(** The in-place loop against the specification: the returned view is the
    retained prefix followed by the first occurrences in the unread part. *)
Lemma Distinct_loop rest : ∀ i slice newSliceLen seen before,
  drop i slice = rest → newSliceLen ≤ i → (∀ x, x ∈ seen ↔ x ∈ before) →
  let '(slice', newSliceLen', _) :=
    foldl Distinct_body (slice, newSliceLen, seen) (seq i (length rest)) in
  take newSliceLen' slice' = take newSliceLen slice
                             ++ first_occurrences_from before rest.
Proof.
  induction rest as [|item rest IH]; intros i slice n seen before Hdrop Hn Hseen; simpl.
  { by rewrite app_nil_r. }
  assert (slice !! i = Some item) as Hi.
  { rewrite <-(Nat.add_0_r i), <-lookup_drop, Hdrop. done. }
  assert (drop (S i) slice = rest) as Hrest.
  { replace (S i) with (i + 1) by lia. by rewrite <-drop_drop, Hdrop. }
  rewrite Hi. destruct (decide (item ∈ seen)) as [Hin|Hnin].
  - rewrite decide_True by (by apply Hseen).
    apply IH; [done|lia|].
    intros x. rewrite elem_of_app, list_elem_of_singleton, <-Hseen.
    split; [tauto|]. by intros [?| ->].
  - rewrite decide_False by (by rewrite <-Hseen).
    specialize (IH (S i) (<[n := item]> slice) (S n) ({[item]} ∪ seen) (before ++ [item])).
    rewrite drop_insert_lt in IH by lia.
    specialize (IH Hrest ltac:(lia)).
    destruct (foldl _ _ _) as [[slice' n'] seen'].
    rewrite IH.
    + rewrite (take_S_r _ _ item).
      * rewrite take_insert_ge by lia. by rewrite <-app_assoc.
      * apply list_lookup_insert_eq. apply lookup_lt_Some in Hi. lia.
    + intros x. rewrite elem_of_union, elem_of_singleton, elem_of_app,
        list_elem_of_singleton, Hseen. tauto.
Qed.

Lemma Distinct_first_occurrences slice : Distinct slice = first_occurrences slice.
Proof.
  pose proof (Distinct_loop slice 0 slice 0 ∅ [] (drop_0 _) (Nat.le_refl _)) as H.
  unfold Distinct, Distinct_inplace.
  destruct (foldl _ _ _) as [[slice' n'] seen'].
  rewrite H; [done|]. intros x. rewrite elem_of_empty, elem_of_nil. done.
Qed.
(** * Mineral_processing_final: acquisition driver and wide-to-long transformer

    A shallow embedding of
      - [codes/commodity_wise_import_scraper.py] (module [Scraper]): the
        completion oracle [is_hscode_completed], the staging-directory
        helper [get_latest_file] and the crawl driver
        [scrape_commodity_data];
      - [codes/transform_to_long_format_export.py] (module [Transform]):
        [extract_year_columns], [process_monthly_file] and
        [process_hscode_directory], with the [drop_duplicates] step that
        [codes/merge_transformed_files.py] shares;
      - the catalog reader [read_hscodes_from_file] and the entry point of
        the scraper (module [Catalog]);
      - [load_hscode_lookup] and [main] of the transformer, and
        [merge_excel_files] of [codes/merge_transformed_files.py] (module
        [Consolidate]).

    Conventions.  Python [str] values are Rocq strings whose characters
    are read as code points below 256.  The file system is the set of the
    paths that exist; the browser, the remote site and what the operating
    system refuses are an environment record the driver queries; [print]
    lines and browser requests are events appended to the output of the
    world.  A run ends normally or with a raised exception, and carries
    its world either way.  Floats are binary64 values, rounded as CPython
    rounds them. *)

From Stdlib Require Import ZArith Ascii String List Bool Lia.
From stdpp Require Import base tactics option list list_numbers sorting.
From stdpp Require Import strings pretty gmap sets.

Local Open Scope Z_scope.

(** ** Python string helpers *)

Module PyStr.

========================================

» **What this task involves**
Your answer must be every line from the entries that contains the string "tauto", copied as it stands.

» **Solution to this exercise**
    split; [tauto|]. by intros [?| ->].
        list_elem_of_singleton, Hseen. tauto.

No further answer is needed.